A top US official visited Iraqi officials last week to discuss countering illicit finance and strengthening Iraq’s financial system.
Two bank employees count dollars and Iraqi dinars in Baghdad on Sept. 28, 2000.

The Iraqi dinar continued trading below the official US dollar rate on Monday after Iraq banned several banks from US dollar transactions, further complicating Iraq’s efforts to stabilize its monetary situation and maintain good relations with the United States.

Eight local banks were banned from using the central bank’s daily dollar auction. The monetary institution made the decision in an effort to reduce money laundering, fraud and other illegal actions amid US concerns about dollar smuggling to Iran, Reuters reported.

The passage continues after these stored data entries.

(** X2. After [filter_new_articles] the seen set is the seen set before
    together with the non-empty identifiers of the records returned, no
    more and no less; nothing else of the state changes but the log. *)
Theorem filter_seen_set fromtimestamp (articles : list article) (since : option Z)
    (s : state) (new_articles : list article) (s' : state) :
  filter_new_articles fromtimestamp articles since s = Ret new_articles s' ->
  existing_article_ids s' = existing_article_ids s ∪ existing_ids new_articles /\
  heap s' = heap s /\ requests s' = requests s /\ same_instance s s'.
Proof.
  intros H. apply filter_new_articles_exact in H
    as (dups & olds & _ & _ & -> & _).
  unfold same_instance. simpl. repeat split; reflexivity.
Qed.

(** X3. No two records that [filter_new_articles] returns share a
    non-empty identifier, and no returned identifier was in the seen set
    before the call: duplicates inside one page are dropped too. *)
Theorem filter_returns_new_identifiers fromtimestamp (articles : list article)
    (since : option Z) (s : state) (new_articles : list article) (s' : state) :
  filter_new_articles fromtimestamp articles since s = Ret new_articles s' ->
  NoDup (identifiers new_articles) /\
  (forall a, a ∈ new_articles -> get a "id" ≠ "" ->
             get a "id" ∉ existing_article_ids s).
Proof.
  intros H. apply filter_new_articles_exact in H
    as (dups & olds & _ & _ & _ & Hnd & Hfr & _).
  split; [exact Hnd|]. intros a Ha Hne. apply Hfr.
  apply elem_of_identifiers. eauto.
Qed.

Lemma twice_seven_filtered :
  filter_new_articles fromtimestamp_posix twice_seven None (init "data")
  = Ret [record "7" "" ""] seven_filtered.
Proof. reflexivity. Qed.

Lemma filter_partitions_the_page_witness :
  sublist [record "7" "" ""] twice_seven /\
  exists duplicate_count time_filtered_count,
    (length [record "7" "" ""] + duplicate_count + time_filtered_count
     = length twice_seven)%nat /\
    log seven_filtered = log (init "data") ++ counts_logged duplicate_count time_filtered_count.
Proof.
  exact (filter_partitions_the_page fromtimestamp_posix twice_seven None (init "data")
           [record "7" "" ""] seven_filtered twice_seven_filtered).
Defined.

Lemma filter_seen_set_witness :
  existing_article_ids seven_filtered
  = existing_article_ids (init "data") ∪ existing_ids [record "7" "" ""].
Proof.
  exact (proj1 (filter_seen_set fromtimestamp_posix twice_seven None (init "data")
                  [record "7" "" ""] seven_filtered twice_seven_filtered)).
Defined.

Lemma filter_returns_new_identifiers_witness :
  NoDup (identifiers [record "7" "" ""]).
Proof.
  exact (proj1 (filter_returns_new_identifiers fromtimestamp_posix twice_seven None
                  (init "data") [record "7" "" ""] seven_filtered twice_seven_filtered)).
Defined.

Section FilterAgain.

Variable fromtimestamp : number -> fromtimestamp_result.

Lemma filter_loop_again since accepted :
  forall new_articles dups olds s,
  Forall (fun a => forall s0, _is_article_newer fromtimestamp a since s0 = Ret true s0)
         accepted ->
  (forall i, i ∈ identifiers accepted -> i ∈ existing_article_ids s) ->
  filter_loop fromtimestamp since accepted new_articles dups olds s
  = Ret (new_articles ++ anonymous accepted,
         (dups + length (identifiers accepted))%nat, olds) s.
Proof.
  induction accepted as [|a rest IH]; intros new dups olds s Hall Hin.
  - simpl. now rewrite app_nil_r, Nat.add_0_r.
  - inversion Hall as [|? ? Ha Hrest]; subst. simpl filter_loop.
    unfold anonymous. simpl List.filter. fold (anonymous rest).
    rewrite identifiers_cons in *. destruct (truthy (get a "id")) eqn:Et; simpl negb.
    + rewrite (bind_Ret _ _ _ _ _
                 (filter_article_duplicate fromtimestamp since a s
                    ltac:(unfold truthy in Et; now apply bool_decide_eq_true_1 in Et)
                    ltac:(apply Hin; now left))).
      rewrite IH; [|exact Hrest|intros i Hi; apply Hin; now right].
      simpl. do 3 f_equal. lia.
    + rewrite (bind_Ret _ _ _ _ _
                 (filter_article_fresh fromtimestamp since a s true
                    ltac:(left; unfold truthy in Et; apply bool_decide_eq_false_1 in Et;
                          now apply dec_stable)
                    (Ha s))).
      unfold seen. rewrite Et.
      rewrite IH; [|exact Hrest|exact Hin].
      now rewrite <- app_assoc.
Qed.

End FilterAgain.

(** X4. Filtering again the list that [filter_new_articles] has returned,
    in the state it has left, returns the records with an empty
    identifier and nothing else, and leaves the seen set as it is: every
    identified record is now a duplicate, and a record without identifier
    is accepted each time it is met. *)
Theorem filter_second_pass fromtimestamp (articles : list article) (since : option Z)
    (s : state) (new_articles : list article) (s' : state) :
  filter_new_articles fromtimestamp articles since s = Ret new_articles s' ->
  exists s'',
    filter_new_articles fromtimestamp new_articles since s'
      = Ret (anonymous new_articles) s'' /\
    existing_article_ids s'' = existing_article_ids s'.
Proof.
  intros H. apply filter_new_articles_exact in H
    as (dups & olds & _ & _ & -> & _ & _ & Hall & _).
  set (s1 := set_log _ _).
  assert (forall i, i ∈ identifiers new_articles -> i ∈ existing_article_ids s1) as Hin.
  { intros i Hi.
    change (i ∈ existing_article_ids s ∪ list_to_set (identifiers new_articles)).
    apply elem_of_union_r. now apply elem_of_list_to_set. }
  unfold filter_new_articles.
  rewrite (bind_Ret _ _ _ _ _
             (filter_loop_again fromtimestamp since new_articles [] 0%nat 0%nat s1
                Hall Hin)).
  cbn beta iota. do 2 step. eexists. split; [reflexivity|].
  do 2 case_bool_decide; reflexivity.
Qed.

The following banks were banned: Ahsur International Bank for Investment, Investment Bank of Iraq, Union Bank of Iraq, Kurdistan International Islamic Bank for Investment and Development, Al Huda Bank, Al Janoob Islamic Bank for Investment and Finance, Arabia Islamic Bank and Hammurabi Commercial Bank, according to the outlet.

The action follows the visit of the US Department of the Treasury’s top sanctions official, Under Secretary for Terrorism and Financial Intelligence Brian Nelson, to Iraq last week to discuss countering illicit finance and strengthening Iraq’s financial system with Iraqi officials, the department said in a statement.